Reply to Drs Johnston and Sondekoppam
We thank Drs Johnston and Sondekoppam for their reply1 to our article about the optimal block after total knee arthroplasty (TKA).2 They suggest a technique that aims to block the intermediate and medial femoral cutaneous nerves, the medial vastus nerve, the subsartorial plexus, and the saphenous nerve using 5 injections and 4 needle redirections. They start scanning from a position in the femoral triangle. They move the probe distally until the descending geniculate artery branches off the femoral artery inside the adductor canal (AC) and penetrates the vastoadductor membrane (VAM) together with the saphenous nerve.
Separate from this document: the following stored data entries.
(** ** Thumbnails: storage/thumbnail_cache.py *)
Definition thumbnail_cache_root (settings : PathSettings) : text := under (pt_data_dir settings) (ascii_text "thumbnails").
Definition thumbnail_cache_dir (settings : PathSettings) (project_id : Z) : text := under (thumbnail_cache_root settings) (id_text project_id).
(** [contained_thumbnail_dir] *)
Definition contained_thumbnail_dir (fs : Fs) (settings : PathSettings) (project_id : Z) : result path :=
  root ← realpath fs (thumbnail_cache_root settings);
  real ← realpath fs (thumbnail_cache_dir settings project_id);
  if bool_decide (real = root) || negb (is_within fs real root) then Raise PathContainmentError else Ok real.
Definition DEFAULT_THUMBNAIL_WIDTH : Z := 320.
Definition THUMBNAIL_WIDTHS : list Z := [320; 640].
Definition THUMBNAIL_TEMP_MARKER : text := ascii_text ".tmp-".
(** [thumbnail_file_name] *)
Definition thumbnail_file_name (frame_id width : Z) : result text :=
  if bool_decide (width ∉ THUMBNAIL_WIDTHS) then Raise (ValueError "width")
  else if width =? DEFAULT_THUMBNAIL_WIDTH then Ok (id_text frame_id ++ ascii_text ".jpg")
  else Ok (id_text frame_id ++ ascii_text "_" ++ id_text width ++ ascii_text ".jpg").
(** [remove_frame_thumbnails] *)
Definition remove_frame_thumbnails (fs : Fs) (settings : PathSettings) (project_id frame_id : Z) : list disk_op :=
  match contained_thumbnail_dir fs settings project_id with
  | Raise _ => []
  | Ok dir =>
      omap (λ width, match thumbnail_file_name frame_id width with Ok name => Some (op_unlink (dir ++ [name])) | Raise _ => None end) THUMBNAIL_WIDTHS
  end.
(** [_remove_tree] *)
Definition remove_tree (fs : Fs) (dir : path) : list disk_op := if bool_decide (is_Some (fs_links fs !! dir)) then [] else [op_rmtree dir].
(** [remove_project_thumbnails] *)
Definition remove_project_thumbnails (fs : Fs) (settings : PathSettings) (project_id : Z) : list disk_op :=
  match contained_thumbnail_dir fs settings project_id with Raise _ => [] | Ok dir => remove_tree fs dir end.
(** [in] on texts *)
Fixpoint text_contains (needle t : text) : bool :=
  bool_decide (needle `prefix_of` t) || match t with [] => false | _ :: t => text_contains needle t end.
(** [_remove_stale_temp_files] *)
Definition stale_temp_files (dirs : listing) (dir : path) (cutoff : Z) : list disk_op :=
  match dirs dir with
  | None => []
  | Some entries =>
      (λ e, op_unlink (dir ++ [en_name e])) <$>
        filter (λ e, text_contains THUMBNAIL_TEMP_MARKER (en_name e) = true ∧ en_kind e = ek_file ∧ en_mtime e < cutoff) entries
  end.
(** [prune_thumbnail_cache]: the ids listed, then for each of them what becomes of its cache *)
Definition listed_ids (entries : list DirEntry) : list Z :=
  (int_of ∘ en_name) <$> filter (λ e, is_digits (en_name e) = true ∧ en_kind e = ek_dir) entries.
Definition prune_one (fs : Fs) (dirs : listing) (settings : PathSettings) (live : gset Z) (cutoff : Z) (project_id : Z) : list disk_op :=
  match contained_thumbnail_dir fs settings project_id with
  | Raise _ => []
  | Ok dir => if bool_decide (project_id ∈ live) then stale_temp_files dirs dir cutoff else remove_tree fs dir
  end.
Definition TEMP_FILE_MAX_AGE : Z := 3600 * SECOND.
Definition prune_thumbnail_cache (fs : Fs) (dirs : listing) (settings : PathSettings) (live : gset Z) (now : Z) : list disk_op :=
  match dirs (normpath (split_sep (thumbnail_cache_root settings))) with
  | None => []
  | Some entries => flat_map (prune_one fs dirs settings live (now - TEMP_FILE_MAX_AGE)) (listed_ids entries)
  end.

(** ** Deleting a project: storage/projects.py *)
(** [_gather_frame_files] *)
Definition gather_frame_files (fs : Fs) (settings : PathSettings) (project : ProjectRef) (stored : list text) : result (list path) :=
  bounds ← frame_boundaries fs settings project;
  Ok (omap (λ s, match contained_in fs settings project s bounds with Ok p => Some p | Raise _ => None end) stored).
(** the files of [delete_project_with_files] once the rows are gone, render outputs apart *)
Definition delete_project_files (fs : Fs) (settings : PathSettings) (project : ProjectRef) (stored : list text) : result (list disk_op) :=
  frames ← gather_frame_files fs settings project stored;
  Ok ((op_unlink <$> frames) ++
      (if uses_default_layout project then [op_rmdir (frame_dir settings project)] else []) ++
      remove_project_thumbnails fs settings (pf_id project)).

(** ** Orphaned files: storage/orphans.py *)
Record OrphanFile := MkOrphan { or_project : Z; or_path : path; or_size : Z; or_temp : bool }.
Fixpoint points_leb (s t : text) : bool :=
  match s, t with
  | [], _ => true
  | _ :: _, [] => false
  | c :: s, d :: t => (c <? d) || ((c =? d) && points_leb s t)
  end.
Definition by_name (x y : DirEntry) : Prop := points_leb (en_name x) (en_name y) = true.
#[global] Instance by_name_dec : RelDecision by_name := λ x y, bool_eq_dec (points_leb (en_name x) (en_name y)) true.
Definition by_text (x y : path) : Prop := points_leb (path_text x) (path_text y) = true.
#[global] Instance by_text_dec : RelDecision by_text := λ x y, bool_eq_dec (points_leb (path_text x) (path_text y)) true.
Definition TEMP_SUFFIX : text := ascii_text ".tmp".
Definition ends_with (suffix t : text) : bool := bool_decide (suffix `suffix_of` t).
(** [_known_paths]: the rows of some projects, as (project, stored path) *)
Definition known_paths (settings : PathSettings) (rows : list (Z * option text)) (members : list Z) : list path :=
  omap (λ row : Z * option text,
          match row.2 with
          | Some (c :: t) => if bool_decide (row.1 ∈ members) then Some (normpath (split_sep (resolve_absolute settings row.1 (c :: t)))) else None
          | _ => None
          end) rows.
(** [_scan_directory] *)
Definition is_orphan (directory : path) (known : list path) (newest : Z) (e : DirEntry) : bool :=
  bool_decide (en_kind e = ek_file) && negb (bool_decide (directory ++ [en_name e] ∈ known)) && (en_mtime e <=? newest).
Definition scan_directory (dirs : listing) (directory : path) (project_id : Z) (known : list path) (newest : Z) : list OrphanFile :=
  match dirs directory with
  | None => []
  | Some entries =>
      (λ e, MkOrphan project_id (directory ++ [en_name e]) (en_size e) (ends_with TEMP_SUFFIX (en_name e))) <$>
        filter (λ e, is_orphan directory known newest e = true) (merge_sort by_name entries)
  end.
(** [find_orphan_files]: the directory of each project, and who shares one *)
Definition directory_of (settings : PathSettings) (project : ProjectRef) : path := normpath (split_sep (frame_dir settings project)).
Definition members_of (settings : PathSettings) (projects : list ProjectRef) (directory : path) : list Z :=
  pf_id <$> filter (λ p, directory_of settings p = directory) projects.
Definition orphans_in (settings : PathSettings) (dirs : listing) (projects : list ProjectRef) (rows : list (Z * option text))
    (project_id : option Z) (newest : Z) (directory : path) : list OrphanFile :=
  let members := members_of settings projects directory in
  let owner := match project_id with Some id => id | None => List.hd 0 members end in
  scan_directory dirs directory owner (known_paths settings rows members) newest.
Definition find_orphan_files (settings : PathSettings) (dirs : listing) (projects : list ProjectRef) (rows : list (Z * option text))
    (project_id : option Z) (min_age now : Z) : list OrphanFile :=
  let asked d := match project_id with None => true | Some id => bool_decide (id ∈ members_of settings projects d) end in
  flat_map (orphans_in settings dirs projects rows project_id (now - min_age))
    (merge_sort by_text (filter (λ d, asked d = true) (remove_dups (directory_of settings <$> projects)))).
The needle insertion point is 2 cm proximal to the branching point of descending geniculate artery, which is typically near the proximal end of the VAM. The assessment of the technique cannot be evidence based because of the lack of real data.
Evidence suggests that a femoral triangle block combined with a subpectineal obturator nerve block is very efficient for analgesia after TKA.3 That requires only 2 needle insertions and no redirections of the needle.
The femoral triangle block should be performed a few centimeters proximal to the apex of the femoral triangle, which is easy to identify with ultrasound.2,4 This needle insertion point is approximately at the midpoint between the anterior superior iliac spine and the base of patella, which is practically always inside the femoral triangle.4 The femoral triangle block consistently blocks the saphenous and medial vastus nerves anterolateral to the femoral artery, as well as the medial femoral cutaneous nerve posteromedial to the femoral artery with 1 injection of 10 mL of local anesthetic.4
The femoral triangle block anesthetizes all the branches from the femoral nerve to the anteromedial knee region, where the medial parapatellar arthrotomy is performed. However, the popliteal plexus is equally important for analgesia after TKA as the femoral triangle block. The popliteal plexus is not anesthetized with the technique suggested by Drs Johnston and Sondekoppam, unless local anesthetic spreads distal from the AC into the popliteal fossa to reach the posterior branch of the obturator nerve and the popliteal plexus. That would probably require injection of local anesthetic into the distal end rather than the proximal end of the AC. The popliteal plexus entwines the popliteal vessels inside the popliteal fossa in the vicinity of the adductor hiatus. It is made by branches from the tibial nerve and the posterior branch of the obturator nerve and innervates the posterior knee capsule and intra-articular structures.2 Subpectineal blockade of the obturator nerve provides efficient analgesia after TKA when combined with a femoral triangle block, and analgesia of the contribution from the tibial nerve seems redundant.4
Drs Johnston and Sondekoppam suggest that duration of analgesia is prolonged with a catheter inserted into the AC. However, that would anesthetize only the saphenous nerve, because that is the only nerve contained inside the AC.2 In addition, perineural catheters often become displaced.5,6 Finally, the tunneling of the catheter requires extra uncomfortable penetrations of skin and subcutaneous tissue with a large-bore catheter needle. A combination of bupivacaine, epinephrine, and dexamethasone can prolong the duration of efficient analgesia of all relevant nerves after TKA and makes the use of catheter infusion redundant.4
The technique proposed by Drs Johnston and Sondekoppam does anesthetize the subsartorial plexus. However, the subsartorial plexus is made of branches from the saphenous nerve and the medial femoral cutaneous nerve, which are both anesthetized with a femoral triangle block, as well as branches from the anterior branch of the obturator nerve, which is anesthetized by a subpectineal obturator nerve block.